(Stored data)
--- START ---

Lemma strongly_sorted_firstn (n : nat) (l : list A) :
  StronglySorted R l -> StronglySorted R (firstn n l).
Proof.
  intros Hs. revert n. induction Hs as [|x l Hs IH Hx]; intros [|n]; simpl;
    try constructor; auto.
  rewrite Forall_forall in *. intros y Hy. apply Hx.
  now apply (in_firstn n).
Qed.

Lemma strongly_sorted_nth (l : list A) :
  StronglySorted R l ->
  forall i j a b, (i < j)%nat ->
    nth_error l i = Some a -> nth_error l j = Some b -> R a b.
Proof.
  induction 1 as [|x l Hs IH Hx]; intros i j a b Hij Hi Hj.
  - destruct i; discriminate.
  - destruct j as [|j]; [lia|]. simpl in Hj.
    destruct i as [|i]; simpl in Hi.
    + injection Hi as <-. rewrite Forall_forall in Hx.
      apply Hx. eapply nth_error_In; exact Hj.
    + apply (IH i j); auto. lia.
Qed.

Lemma strongly_sorted_map {B : Type} (f : B -> A) (l : list B) :
  StronglySorted (fun x y => R (f x) (f y)) l -> StronglySorted R (map f l).
Proof.
  induction 1 as [|x l Hs IH Hx]; simpl; constructor; auto.
  rewrite Forall_forall in *. intros y Hy.
  apply in_map_iff in Hy. destruct Hy as [z [<- Hz]]. now apply Hx.
Qed.

End SortedLists.

(* ================================================================= *)
(** ** The store: the windowed query and the digest query *)

Section Queries.

Import Database.

Let D (r : row) : Prop := r.(relevance_score) <> Some S754_nan.

Lemma by_score_total (r r' : row) :
  D r -> D r' -> by_score r r' = true \/ by_score r' r = true.
Proof.
  unfold D, by_score, score_desc_nulls_last.
  destruct r.(relevance_score) as [x|], r'.(relevance_score) as [y|];
    intros Hx Hy; auto.
  assert (Hx' : x <> S754_nan) by (intros ->; now apply Hx).
  assert (Hy' : y <> S754_nan) by (intros ->; now apply Hy).
  destruct (float_leb_total x y Hx' Hy'); auto.
Qed.

Lemma by_score_trans (r1 r2 r3 : row) :
  D r1 -> D r2 -> D r3 ->
  by_score r1 r2 = true -> by_score r2 r3 = true -> by_score r1 r3 = true.
Proof.
  unfold by_score, score_desc_nulls_last. intros _ _ _.
  destruct r1.(relevance_score) as [x|], r2.(relevance_score) as [y|],
           r3.(relevance_score) as [z|]; try congruence.
  intros H1 H2. exact (float_leb_trans z y x H2 H1).
Qed.

Lemma limited_sorted (R : row -> row -> Prop) (limit : option Z) (l : list row) :
  StronglySorted R l -> StronglySorted R (limited limit l).
Proof.
  intros Hs. unfold limited, sql_limit.
  destruct limit as [n|]; [|exact Hs].
  destruct (n =? 0)%Z; [exact Hs|].
  destruct (n <? 0)%Z; [exact Hs|].
  now apply strongly_sorted_firstn.
Qed.

Lemma rows_since_sorted (since_date : str) (min_score : option float)
  (limit : option Z) (t : table) :
  no_nan t ->
  StronglySorted (fun r r' => by_score r r' = true)
    (rows_since since_date min_score limit t).
Proof.
  intros Hnan. unfold rows_since. apply limited_sorted.
  apply (order_by_sorted by_score D by_score_total by_score_trans).
  apply Forall_forall. intros r Hr. apply filter_In in Hr.
  apply Hnan. tauto.
Qed.

(** C5.  On a table whose scores are numbers, [get_papers_since] returns,
    for every date, score bound and limit, a list in which the papers
    with a score stand in non-increasing order of score and the papers
    without a score stand after all of them. *)
Theorem get_papers_since_ordering
  (since_date : str) (min_score : option float) (limit : option Z)
  (t : table) :
  no_nan t ->
  exists papers,
    get_papers_since since_date min_score limit t = (Ok papers, t) /\
    scored_first_descending papers.
Proof.
  intros Hnan. eexists. split; [reflexivity|].
  intros i j p q Hij Hp Hq.
  assert (Hs : StronglySorted
                 (fun p q => score_desc_nulls_last (Pubmed.relevance_score p)
                               (Pubmed.relevance_score q) = true)
                 (map _row_to_paper (rows_since since_date min_score limit t))).
  { apply strongly_sorted_map. apply rows_since_sorted. exact Hnan. }
  pose proof (strongly_sorted_nth _ Hs i j p q Hij Hp Hq) as H.
  simpl in H. unfold score_desc_nulls_last in H.
  destruct (Pubmed.relevance_score q) as [y|]; [|exact I].
  destruct (Pubmed.relevance_score p) as [x|]; [|discriminate].
  exists x. split; [reflexivity|exact H].
Qed.

(** *** Digests *)

Lemma update_run (cond : row -> bool) (set : row -> row) (t : table) :
  update cond set t = (Ok tt, map (fun r => if cond r then set r else r) t).
Proof. reflexivity. Qed.

(** An [UPDATE] that keeps ids and never clears a digest date keeps a
    digested paper digested, and a stored paper stored. *)
Lemma stored_update (x : str) (cond : row -> bool) (set : row -> row)
  (t : table) :
  (forall r, (set r).(id) = r.(id)) ->
  stored x t -> stored x (snd (update cond set t)).
Proof.
  intros Hid. unfold stored. simpl.
  induction t as [|r t IH]; simpl; [auto|].
  intros H. apply orb_true_iff in H. apply orb_true_iff.
  destruct H as [H|H]; [left|right; auto].
  unfold has_id in *. destruct (cond r); [rewrite Hid|]; exact H.
Qed.

Lemma digested_update (x : str) (cond : row -> bool) (set : row -> row)
  (t : table) :
  (forall r, (set r).(id) = r.(id)) ->
  (forall r, r.(last_digest_date) <> None -> (set r).(last_digest_date) <> None) ->
  digested x t -> digested x (snd (update cond set t)).
Proof.
  intros Hid Hkeep [Hs Hd]. split; [now apply stored_update|].
  simpl. apply Forall_map. revert Hd. apply Forall_impl.
  intros r Hr. destruct (cond r); [|exact Hr].
  rewrite Hid. intros E. apply Hkeep. now apply Hr.
Qed.

Lemma digested_mark_each (x : str) (paper_ids : list str) (now : str)
  (t : table) :
  digested x t -> digested x (snd (mark_each paper_ids now t)).
Proof.
  revert t. induction paper_ids as [|y ids IH]; intros t H; [exact H|].
  simpl. unfold bind at 1. rewrite update_run.
  apply IH. apply (digested_update x (has_id y) (set_last_digest_date now) t);
    [reflexivity| |exact H].
  intros r _. simpl. discriminate.
Qed.

Lemma mark_each_digests (x : str) (paper_ids : list str) (now : str)
  (t : table) :
  In x paper_ids -> stored x t ->
  digested x (snd (mark_each paper_ids now t)).
Proof.
  revert t. induction paper_ids as [|y ids IH]; intros t Hin Hs; [destruct Hin|].
  simpl. unfold bind at 1. rewrite update_run.
  destruct (Text.eqb y x) eqn:E.
  - apply text_eqb_eq in E. subst y. apply digested_mark_each. split.
    + apply (stored_update x (has_id x) (set_last_digest_date now) t);
        [reflexivity|exact Hs].
    + apply Forall_map. apply Forall_forall. intros r _ Hid.
      assert (Hr : r.(id) = x) by (destruct (has_id x r); exact Hid).
      unfold has_id. rewrite Hr, text_eqb_refl. simpl. discriminate.
  - apply IH.
    + destruct Hin as [->|Hin]; [|exact Hin].
      rewrite text_eqb_refl in E. discriminate.
    + apply (stored_update x (has_id y) (set_last_digest_date now) t);
        [reflexivity|exact Hs].
Qed.

Lemma mark_papers_digested_digests (x : str) (paper_ids : list str)
  (now : str) (t : table) :
  In x paper_ids -> stored x t ->
  digested x (snd (mark_papers_digested paper_ids now t)).
Proof.
  intros Hin Hs. destruct paper_ids as [|y ids]; [destruct Hin|].
  now apply mark_each_digests.
Qed.

Lemma digested_append (x : str) (r : row) (t : table) :
  existsb (has_id r.(id)) t = false ->
  digested x t -> digested x (t ++ [r]).
Proof.
  intros Hnew [Hs Hd]. split.
  - unfold stored in *. rewrite existsb_app, Hs. reflexivity.
  - apply Forall_app. split; [exact Hd|].
    constructor; [|constructor]. intros E. exfalso.
    rewrite E in Hnew. unfold stored in Hs. congruence.
Qed.

Lemma digested_run_op (x : str) (t : table) (o : op) :
  digested x t -> digested x (run_op t o).
Proof.
  intros H. destruct o; simpl.
  - rewrite insert_paper_run. destruct (is_duplicate paper t) eqn:E; [exact H|].
    simpl. apply digested_append; [|exact H].
    unfold is_duplicate in E. apply orb_false_iff in E. apply E.
  - rewrite insert_seed_paper_run.
    destruct (existsb (has_id (Pubmed.id paper)) t) eqn:E; simpl.
    + apply (digested_update x (has_id (Pubmed.id paper))
               (set_seed seed_src now ts) t); [reflexivity| |exact H].
      intros r Hr. exact Hr.
    + apply digested_append; [exact E|exact H].
  - apply (digested_update x (has_id paper_id)
             (set_ranking summary' score rationale projects ts) t);
      [reflexivity| |exact H].
    intros r Hr. exact Hr.
  - apply (digested_update x (has_id paper_id) set_user_read t);
      [reflexivity| |exact H].
    intros r Hr. exact Hr.
  - apply (digested_update x (has_id paper_id) set_added_to_zotero t);
      [reflexivity| |exact H].
    intros r Hr. exact Hr.
  - destruct paper_ids as [|y ids]; [exact H|].
    now apply digested_mark_each.
  - apply (digested_update x (has_id paper_id)
             (set_user_feedback feedback
                (if some_truthy feedback then Some now else None) ts) t);
      [reflexivity| |exact H].
    intros r Hr. exact Hr.
Qed.

Lemma digested_run_ops (x : str) (ops : list op) (t : table) :
  digested x t -> digested x (run_ops t ops).
Proof.
  revert t. induction ops as [|o ops IH]; intros t H; [exact H|].
  simpl. apply IH. now apply digested_run_op.
Qed.

Lemma rows_for_digest_in (since : str) (min_score : option float) (t : table)
  (r : row) :
  In r (rows_for_digest since min_score t) ->
  In r t /\ r.(last_digest_date) = None /\ r.(is_seed) <> Some true.
Proof.
  unfold rows_for_digest. rewrite order_by_in, filter_In.
  unfold digest_cond. intros [Hin Hc].
  repeat (apply andb_true_iff in Hc; destruct Hc as [Hc ?]).
  split; [exact Hin|]. split.
  - destruct r.(last_digest_date); [discriminate|reflexivity].
  - destruct r.(is_seed) as [[]|]; simpl in *; congruence.
Qed.

(** C6.  [get_papers_for_digest] returns only papers built from stored
    rows that have no digest date and are not seeds.  So once
    [mark_papers_digested] has been applied to the id of a stored paper,
    no digest query returns a paper of that id, after any later writes to
    the table, new scores among them. *)
Theorem digest_exclusion (since : str) (min_score : option float) (t : table) :
  (exists papers,
     get_papers_for_digest since min_score t = (Ok papers, t) /\
     forall P, In P papers ->
       exists r, In r t /\ P = _row_to_paper r /\
                 r.(last_digest_date) = None /\ r.(is_seed) <> Some true /\
                 Pubmed._is_seed P = false) /\
  (forall (paper_ids : list str) (now x : str) (ops : list op),
     In x paper_ids -> stored x t ->
     exists papers,
       get_papers_for_digest since min_score
         (run_ops (snd (mark_papers_digested paper_ids now t)) ops)
       = (Ok papers,
          run_ops (snd (mark_papers_digested paper_ids now t)) ops) /\
       forall P, In P papers -> Pubmed.id P <> x).
Proof.
  assert (Hrows : forall t' P,
             In P (map _row_to_paper (rows_for_digest since min_score t')) ->
             exists r, In r t' /\ P = _row_to_paper r /\
                       r.(last_digest_date) = None /\ r.(is_seed) <> Some true).
  { intros t' P HP. apply in_map_iff in HP. destruct HP as [r [<- Hr]].
    apply rows_for_digest_in in Hr. exists r. tauto. }
  split.
  - eexists. split; [reflexivity|]. intros P HP.
    destruct (Hrows t P HP) as [r [Hin [-> [Hd Hs]]]].
    exists r. repeat split; auto.
    simpl. destruct r.(is_seed) as [[]|]; simpl; congruence.
  - intros paper_ids now x ops Hin Hst.
    eexists. split; [reflexivity|]. intros P HP.
    destruct (Hrows _ P HP) as [r [Hr [-> [Hd _]]]]. simpl. intros E.
    pose proof (digested_run_ops x ops _
                  (mark_papers_digested_digests x paper_ids now t Hin Hst))
      as [_ Hall].
    rewrite Forall_forall in Hall. exact (Hall r Hr E Hd).
Qed.

(** *** The invariants of the table

    Every table that a history of writes builds from the empty table has
    unique ids and no NaN among its scores. *)

Lemma sql_real_not_nan (x : option float) : sql_real x <> Some S754_nan.
Proof. destruct x as [[]|]; simpl; discriminate. Qed.

Lemma no_nan_update (cond : row -> bool) (set : row -> row) (t : table) :
  (forall r, r.(relevance_score) <> Some S754_nan ->
             (set r).(relevance_score) <> Some S754_nan) ->
  no_nan t -> no_nan (snd (update cond set t)).
Proof.
  intros Hset Ht r Hr. simpl in Hr. apply in_map_iff in Hr.
  destruct Hr as [r0 [<- Hr0]]. specialize (Ht r0 Hr0).
  destruct (cond r0); auto.
Qed.

Lemma no_nan_append (r : row) (t : table) :
  r.(relevance_score) <> Some S754_nan -> no_nan t -> no_nan (t ++ [r]).
Proof.
  intros Hr Ht r' Hin. apply in_app_or in Hin.
  destruct Hin as [Hin|[<-|[]]]; auto.
Qed.

Lemma unique_ids_update (cond : row -> bool) (set : row -> row) (t : table) :
  (forall r, (set r).(id) = r.(id)) ->
  unique_ids t -> unique_ids (snd (update cond set t)).
Proof.
  intros Hid. unfold unique_ids. simpl. rewrite map_map.
  replace (map (fun r => id (if cond r then set r else r)) t) with (map id t);
    [auto|].
  apply map_ext. intros r. destruct (cond r); [now rewrite Hid|reflexivity].
Qed.
(** * SelfTrainService: a shallow embedding of the self-training scheduler

    The development follows the Python package [SelfTrainService]:
    [config.py], [data_store.py], [feature_extractor.py], [trainer.py] and
    [hybrid_scheduler.py].

    Conventions of the embedding.
    - Python floats and ints are exact rationals ([Q]); rounding, NaN and
      infinities are outside the model.
    - A [datetime] is the number of microseconds since 1970-01-01T00:00:00 on
      the wall clock of the service; file modification times live on the same
      scale.  Every [datetime.now()] of the source is an explicit argument.
    - Python dicts are insertion-ordered association lists with unique keys.
    - Exceptions are values of [result]; functions that mutate the trainer or
      the disk run in the state-and-exception monad [M].
    - scikit-learn, numpy and the ISO-8601 parser are an interface
      ([ExternalLibs]); the code of the package is defined over it. *)

From Stdlib Require Import ZArith QArith Qminmax Qabs List String Ascii Bool Lia Lqa.
From Stdlib Require Import DecimalString.
From Stdlib Require Import Permutation Sorted OrderedTypeEx.
Import ListNotations.

Set Warnings "-register-all".

Local Open Scope string_scope.
Local Open Scope Z_scope.

(* ================================================================= *)
(** ** Python values, exceptions, dictionaries *)

Inductive exn : Type :=
| TypeError
| AttributeError
| ValueError
| KeyError
| ZeroDivisionError
| LibraryError (msg : string).

Inductive result (A : Type) : Type :=
| Ok (a : A)
| Raise (e : exn).
Arguments Ok {A} a.
Arguments Raise {A} e.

--- END ---

## WORK TO BE COMPLETED
Give only the number of lines in the entries above that contain the string "Scope".

## WRITTEN REPLY
2